Fünfzehnern is a simple German 8-card no-trumps point-trick card game for four individual players using a 32-card piquet pack. The game has a simplistic card-point schedule and unusual restrictions on leading to a trick.

The game was first described in the 19th century.

Relaxed rules[edit]

Ranks and card-point values
Rank A K Q J 10 9 8 7
Value 5 4 3 2 1

Tens rank low. All cards are dealt to the players, each receiving 8 cards. Eldest hand leads any card to the first trick. Apart from the Zwang rule and restrictions on leading, both described below, the standard rules of trick-play as in Whist apply. Players must follow suit if they can but are otherwise completely free in what they play to a trick led by another player. The trick is won with the highest card of the suit led. The winner of a trick leads to the next trick.[1][2][3][4][5]

A player who wins the lead, by winning a trick to which another player led, is subject to the following restriction. As long as the player retains the lead and has any cards left in the suit in which he or she won the lead, the player must play cards of that suit. An important exception to this rule is that any unbeatable cards in other suits may be played first, or in between.[1]

A player who holds king and queen of the same suit and leads the queen to a trick may announce Zwang (force) or Zwicker. This forces the player who holds the ace of the same suit to take the trick with it.[1][3][4][5]

The object of the game is to win as many of the 60 card-points as possible. Players score the difference between their card-points and the average, which is always fifteen. In other words, fifteen card-points are required for a score of zero, and a player who has more or less than that wins or loses the difference.[1][3][4][5]

Strict rules[edit]

The only difference to the relaxed rules is that the restrictions on leading are even stricter.

A player who wins the lead, by winning a trick to which another player led, is subject to the following restriction. As long as the player retains the lead and has any cards left in the suit in which he or she won the lead, the player must play cards of that suit. After that, as long as the player retains the lead and has any cards of the suit in which the previous player won the lead, the player must play cards in that suit.[1]
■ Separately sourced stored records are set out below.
(* ===== verification/RuntimeRole.v ===== *)
(** * RuntimeRole: the database identity of a production authority
    ([idr-runtime/src/postgres_authority.rs])

    [verify_production_runtime_role] asks the catalogue of the database what the
    connected role may do.  The rows of the catalogue and the answers of PostgreSQL's
    privilege functions are the record [Catalog.t]; the function is what the source
    makes of them. *)

From stdpp Require Import base list fin_sets strings.
From Stdlib Require Import NArith Lia.
From S2P Require Import Prelude Text Json Crates Common Production ChainData Authority.

(** ** The catalogue *)

(** [pg_roles] *)
Module RoleRow.
Record t := mk {
  rolname : text;
  rolcanlogin : bool;
  rolsuper : bool;
  rolcreaterole : bool;
  rolcreatedb : bool;
  rolreplication : bool;
  rolbypassrls : bool;
  rolinherit : bool;
}.
End RoleRow.

(** [pg_class.relkind], as far as the query tells kinds apart *)
Module RelationKind.
Inductive t := Table | Partitioned | View | Sequence | Other.
#[global] Instance eq_dec : EqDecision t.
Proof. solve_decision. Defined.
End RelationKind.

(** [pg_class], with the name of its schema and of its owner *)
Module RelationRow.
Record t := mk {
  oid : N;
  relname : text;
  namespace : text;
  relkind : RelationKind.t;
  relowner : text;
}.
End RelationRow.

(** [pg_proc] *)
Module ProcedureRow.
Record t := mk {
  oid : N;
  proname : text;
  namespace : text;
  prosecdef : bool;
  proconfig : option (list text);
}.
End ProcedureRow.

Module Privilege.
Inductive t := Select | Insert | Update | Delete | Truncate | References | Trigger | Usage | Execute | Create | Temporary.
End Privilege.

Module Membership.
Inductive t := Usage | Member | Set_.
End Membership.

Module Catalog.
Record t := mk {
  current_user : text;
  roles : list RoleRow.t;
  relations : list RelationRow.t;
  procedures : list ProcedureRow.t;
  (** [pg_has_role], [has_schema_privilege] and the like, for the current user *)
  pg_has_role : text -> Membership.t -> bool;
  has_schema_privilege : text -> Privilege.t -> bool;
  has_database_privilege : Privilege.t -> bool;
  has_table_privilege : N -> Privilege.t -> bool;
  has_sequence_privilege : N -> Privilege.t -> bool;
  has_function_privilege : N -> Privilege.t -> bool;
}.
End Catalog.

(** ** The check *)

Section role.
Context {C : Crates} (schema : text) (catalog : Catalog.t).

Definition required_role_name : text := txt "idr_runtime_" ++ firstn 32 (encode_hex (sha256 (as_bytes schema))).

Definition relations_of (kinds : list RelationKind.t) : list RelationRow.t :=
  filter (fun relation => RelationRow.namespace relation = schema /\ contains (RelationRow.relkind relation) kinds = true)
    (Catalog.relations catalog).
Definition procedures_of : list ProcedureRow.t :=
  filter (fun procedure => ProcedureRow.namespace procedure = schema) (Catalog.procedures catalog).
Definition may (privilege : Privilege.t) (relation : RelationRow.t) : bool :=
  Catalog.has_table_privilege catalog (RelationRow.oid relation) privilege.
Definition may_use (privilege : Privilege.t) (sequence : RelationRow.t) : bool :=
  Catalog.has_sequence_privilege catalog (RelationRow.oid sequence) privilege.
Definition may_execute (procedure : ProcedureRow.t) : bool :=
  Catalog.has_function_privilege catalog (ProcedureRow.oid procedure) Privilege.Execute.

(** A name the search path resolves in the schema *)
Definition relation_named (name : string) : Chain RelationRow.t :=
  ok_or (repository_failure "relation does not exist")
    (find_first (fun relation => (RelationRow.namespace relation == schema) && (RelationRow.relname relation == txt name)) (Catalog.relations catalog)).
Definition role_named (name : text) : option RoleRow.t := find_first (fun role => RoleRow.rolname role == name) (Catalog.roles catalog).

Definition required_role_is_restricted (required : RoleRow.t) : bool :=
  negb (RoleRow.rolcanlogin required) && negb (RoleRow.rolsuper required) && negb (RoleRow.rolcreaterole required)
  && negb (RoleRow.rolcreatedb required) && negb (RoleRow.rolreplication required) && negb (RoleRow.rolbypassrls required)
  && negb (RoleRow.rolinherit required).

Definition can_set_unexpected_role : bool :=
  existsb (fun candidate => negb (contains (RoleRow.rolname candidate) [Catalog.current_user catalog; required_role_name])
                            && Catalog.pg_has_role catalog (RoleRow.rolname candidate) Membership.Set_) (Catalog.roles catalog).

Definition can_mutate_base_table : bool :=
  existsb (fun relation => existsb (fun privilege => may privilege relation)
      [Privilege.Insert; Privilege.Update; Privilege.Delete; Privilege.Truncate; Privilege.References; Privilege.Trigger])
    (relations_of [RelationKind.Table; RelationKind.Partitioned]).

Definition can_use_authority_sequence : bool :=
  existsb (fun sequence => existsb (fun privilege => may_use privilege sequence) [Privilege.Usage; Privilege.Select; Privilege.Update])
    (relations_of [RelationKind.Sequence]).

(** The views named [idr_...]: 22 of them, each readable, insertable and updatable *)
Definition authority_views : list RelationRow.t :=
  filter (fun relation => is_some (strip_prefix (txt "idr_") (RelationRow.relname relation)) = true) (relations_of [RelationKind.View]).
Definition has_exact_view_acl : bool :=
  (length authority_views =? 22)%nat
  && forallb (fun view => may Privilege.Select view && may Privilege.Insert view && may Privilege.Update view
                          && negb (may Privilege.Delete view) && negb (may Privilege.Trigger view)) authority_views.

Definition attested_entry : text := txt "idr_open_attested_transition_v8".
Definition has_no_unexpected_function_execution : bool :=
  negb (existsb (fun procedure => may_execute procedure && (ProcedureRow.proname procedure != attested_entry)) procedures_of).
Definition can_open_attested_transition : bool :=
  existsb (fun procedure => (ProcedureRow.proname procedure == attested_entry) && may_execute procedure) procedures_of.

Definition pinned_search_path : text := txt "search_path=" ++ schema ++ txt ", pg_catalog, pg_temp".
Definition security_definer_paths_are_pinned : bool :=
  negb (existsb (fun procedure => ProcedureRow.prosecdef procedure
    && negb (is_some_and (contains pinned_search_path) (ProcedureRow.proconfig procedure))) procedures_of).

Definition can_assume_object_owner : bool :=
  existsb (fun relation => Catalog.pg_has_role catalog (RelationRow.relowner relation) Membership.Usage)
    (relations_of [RelationKind.Table; RelationKind.Partitioned; RelationKind.Sequence]).

(** The condition on the row the query returns *)
Definition forbidden_authority (actor required : RoleRow.t) (attestations secrets : RelationRow.t) : bool :=
  negb (RoleRow.rolcanlogin actor)
  || RoleRow.rolsuper actor
  || RoleRow.rolcreaterole actor
  || RoleRow.rolcreatedb actor
  || RoleRow.rolreplication actor
  || RoleRow.rolbypassrls actor
  || negb (RoleRow.rolinherit actor)
  || negb (Catalog.pg_has_role catalog required_role_name Membership.Usage)
  || negb (Catalog.pg_has_role catalog required_role_name Membership.Member)
  || negb (Catalog.pg_has_role catalog required_role_name Membership.Set_)
  || negb (required_role_is_restricted required)
  || can_set_unexpected_role
  || Catalog.has_schema_privilege catalog schema Privilege.Create
  || Catalog.has_database_privilege catalog Privilege.Create
  || Catalog.has_database_privilege catalog Privilege.Temporary
  || can_mutate_base_table
  || can_use_authority_sequence
  || negb has_exact_view_acl
  || negb (may Privilege.Select attestations && negb (may Privilege.Insert attestations) && negb (may Privilege.Update attestations))
  || negb (negb (may Privilege.Select secrets) && negb (may Privilege.Insert secrets))
  || negb has_no_unexpected_function_execution
  || negb can_open_attested_transition
  || negb security_definer_paths_are_pinned
  || can_assume_object_owner.

(** The role the schema requires, and the relations called by name, must exist for the
    query to return. *)
Definition verify_production_runtime_role : Chain unit :=
  actor ← ok_or (repository_failure "no rows returned by a query that expected to return at least one row")
            (role_named (Catalog.current_user catalog));
  required ← ok_or (repository_failure "role does not exist") (role_named required_role_name);
  attestations ← relation_named "idr_transition_attestations_v7";
  secrets ← relation_named "idr_orchestrator_attestation_secrets_v7";
  reject forbidden_authority actor required attestations secrets
    with repository_failure "Production Runtime database identity does not match the exact Round 13 ACL";
  Ok tt.
End role.

(** ** What the check guarantees *)

(** What a role may not do that keeps it from writing past the attested entry. *)
Record confined (schema : text) (catalog : Catalog.t) : Prop := {
  cf_tables : forall relation, relation ∈ Catalog.relations catalog -> RelationRow.namespace relation = schema ->
    RelationRow.relkind relation = RelationKind.Table \/ RelationRow.relkind relation = RelationKind.Partitioned ->
    may catalog Privilege.Insert relation = false /\ may catalog Privilege.Update relation = false /\
    may catalog Privilege.Delete relation = false /\ may catalog Privilege.Truncate relation = false /\
    Catalog.pg_has_role catalog (RelationRow.relowner relation) Membership.Usage = false;
  cf_functions : forall procedure, procedure ∈ Catalog.procedures catalog -> ProcedureRow.namespace procedure = schema ->
    may_execute catalog procedure = true -> ProcedureRow.proname procedure = attested_entry;
  cf_definers : forall procedure, procedure ∈ Catalog.procedures catalog -> ProcedureRow.namespace procedure = schema ->
    ProcedureRow.prosecdef procedure = true ->
    exists settings, ProcedureRow.proconfig procedure = Some settings /\ pinned_search_path schema ∈ settings;
  cf_create : Catalog.has_schema_privilege catalog schema Privilege.Create = false /\
    Catalog.has_database_privilege catalog Privilege.Create = false /\
    Catalog.has_database_privilege catalog Privilege.Temporary = false;
}.

Section guarantees.
Context {C : Crates} (schema : text) (catalog : Catalog.t).

Lemma elem_of_relations_of kinds relation :
  relation ∈ Catalog.relations catalog -> RelationRow.namespace relation = schema ->
  RelationRow.relkind relation ∈ kinds -> relation ∈ relations_of schema catalog kinds.
Proof. intros Hr Hn Hk. apply list_elem_of_filter. split_and!; [done| |done]. by apply bool_decide_eq_true. Qed.

Lemma elem_of_procedures_of procedure :
  procedure ∈ Catalog.procedures catalog -> ProcedureRow.namespace procedure = schema -> procedure ∈ procedures_of schema catalog.
Proof. intros Hp Hn. by apply list_elem_of_filter. Qed.

Lemma runtime_role_confined : verify_production_runtime_role schema catalog = Ok tt -> confined schema catalog.
Proof.
  unfold verify_production_runtime_role. intros (actor & _ & H)%bind_Ok. apply bind_Ok in H as (required & _ & H).
  apply bind_Ok in H as (attestations & _ & H). apply bind_Ok in H as (secrets & _ & H). apply reject_Ok in H as [H _].
  unfold forbidden_authority in H. rewrite !orb_false_iff, !negb_false_iff in H.
  repeat match goal with Hc : _ /\ _ |- _ => destruct Hc end.
  match goal with Hf : has_no_unexpected_function_execution _ _ = true, Hs : security_definer_paths_are_pinned _ _ = true |- _ =>
    rename Hf into Hfunctions, Hs into Hdefiners end.
  match goal with Hm : can_mutate_base_table _ _ = false, Ho : can_assume_object_owner _ _ = false |- _ =>
    rename Hm into Hmutate, Ho into Howner end.
  unfold has_no_unexpected_function_execution, security_definer_paths_are_pinned in Hfunctions, Hdefiners.
  rewrite negb_true_iff, existsb_false, Forall_forall in Hfunctions, Hdefiners.
  unfold can_mutate_base_table, can_assume_object_owner in Hmutate, Howner. rewrite existsb_false, Forall_forall in Hmutate, Howner.
  split.
  - intros relation Hr Hn Hk.
    assert (RelationRow.relkind relation ∈ [RelationKind.Table; RelationKind.Partitioned]) as Hkind by set_solver.
    pose proof (Hmutate relation (elem_of_relations_of _ _ Hr Hn Hkind)) as Hm. cbn in Hm. rewrite !orb_false_iff in Hm.
    split_and!; [apply Hm..|]. apply Howner, elem_of_relations_of; [done|done|set_solver].
  - intros procedure Hp Hn He. pose proof (Hfunctions procedure (elem_of_procedures_of _ Hp Hn)) as Hf.
    by rewrite He, andb_true_l, negb_false_iff, bool_decide_eq_true in Hf.
  - intros procedure Hp Hn Hd. pose proof (Hdefiners procedure (elem_of_procedures_of _ Hp Hn)) as Hf.
    rewrite Hd, andb_true_l, negb_false_iff in Hf. destruct (ProcedureRow.proconfig procedure) as [settings|]; [|done].
    exists settings. split; [done|]. by apply contains_true.
  - by split_and!.
Qed.
End guarantees.
(* ===== verification/LedgerModel.v ===== *)
(** * LedgerModel: the copies of records, and the human model read back

    Every copy of a record repeats the record ([copies_repeat_their_record]).  What the
    query tells of the human model is the content a promotion decision let through
    ([effective_assertion_was_promoted]), and nothing of it is told once a record it is
    derived from has been withdrawn ([withdrawn_evidence_is_never_told]).  The commands
    that withdraw or correct a record by name are refused on a run with a promotion
    ([promotion_refuses_recall_commands]); a new outcome or candidate still supersedes what
    was promoted.  Every row of
    every table belongs to the authority's own domain
    ([reachable_database_passes_the_domain_check]). *)

From stdpp Require Import base list gmap fin_sets countable sorting strings.
From Stdlib Require Import NArith ZArith Lia.
From S2P Require Import Prelude Text Json Crates CanonicalJson Common Production ProductionProps ChainData ChainCommand ChainPayload ChainTransition ChainEvaluate ChainRepository Authority ChainProps ChainExecution AuthorityProps ChainRequest ChainClosed LedgerData Copies Ledger LedgerVerify LedgerProps LedgerGaps LedgerClosure Outbox LedgerConnect.

(** ** What a command adds to the copies *)

Lemma insert_row_Ok {A} clash referenced (row : A) rows rows' :
  insert_row clash referenced row rows = Ok rows' ->
  existsb (clash row) rows = false /\ referenced = true /\ rows' = rows ++ [row].
Proof.
  unfold insert_row. intros [Hc [Hr%negb_false_iff [= <-]]%reject_Ok]%reject_Ok. by split_and!.
Qed.

Section writes.
Context {C : Crates}.
Context (records : list ContractRow.t) (envelopes : list EnvelopeRow.t).
Context (attempts : list AttemptRow.t) (reservations : gmap Uuid ReservationRow.t).

(** The copy of a record *)
Definition copy_of (record : AuthoritativeRecordV1.t) : Node * Value := (node (AuthoritativeRecordV1.record_ref record), to_value (Json.to_json record)).
(* ===== verification/ChainSample.v ===== *)
(** * ChainSample: one run of the trust chain, evaluated

    A run in a shadow environment from its input to a settled execution, every
    command signed and handled by the orchestrator's own definitions.  The
    witnesses of the trust chain's theorems are taken from it. *)

From stdpp Require Import base list gmap fin_sets countable sorting strings.
From Stdlib Require Import NArith ZArith Lia.
From S2P Require Import Prelude Text Json Crates CanonicalJson Common Production ProductionProps ChainData ChainCommand ChainPayload ChainTransition ChainEvaluate ChainRepository Authority ChainProps ChainExecution AuthorityProps ChainRecords ChainRequest ChainPromotion.

Module ChainSample.
Import Toy.

(** [Uuid::parse] of the hyphenated form. *)
#[global] Instance parser : @UuidParser Toy.crates := fun value =>
  bytes ← decode_hex 16 (filter (fun c => c <> 45) value);
  uuid_of_u128 (foldl (fun n b => n * 256 + b) 0 bytes).

Definition ref (s : string) : ReferenceV1.t := ReferenceV1.mk (txt s).
Definition environment : ReferenceV1.t := ref "environment:idr:shadow:lab".
Definition audience : ReferenceV1.t := ref "audience:idr:shadow:lab".
Definition digest (n : N) : text := encode_hex (be_bytes 32 n).
Definition now : N := 150.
Unbeatable cards in other suits may still be played first, or in between.[1]

Variations[edit]

The game was sometimes played without the Zwang rule.[1]

In some places the scoring was customarily simplified if two players won all the tricks among them. In this case the card-points were not counted. The two players who did not win any tricks paid 15 each as usual, and each of the other players received 15, even though one of them might have had less than 15 card-points in the tricks won.[1]

Fünfzehnern has highly unusual restrictions on leading that were regarded as depressing by many players who could not play out what looked otherwise like a good hand.[1] (A German encyclopedia entry from 1907 does not mention any such restrictions, but it also omits the Zwang rule.[2]) This led to the introduction of the relaxed rules described above.[1] Several quite different versions of the restrictions on leading have also appeared in the literature.

According to a German anthology from 1880, the suit of the card led to the first trick has a special status. Any further lead by any player must be from the same suit if possible. However, players holding only a single card from some other suit may lead with that first[3]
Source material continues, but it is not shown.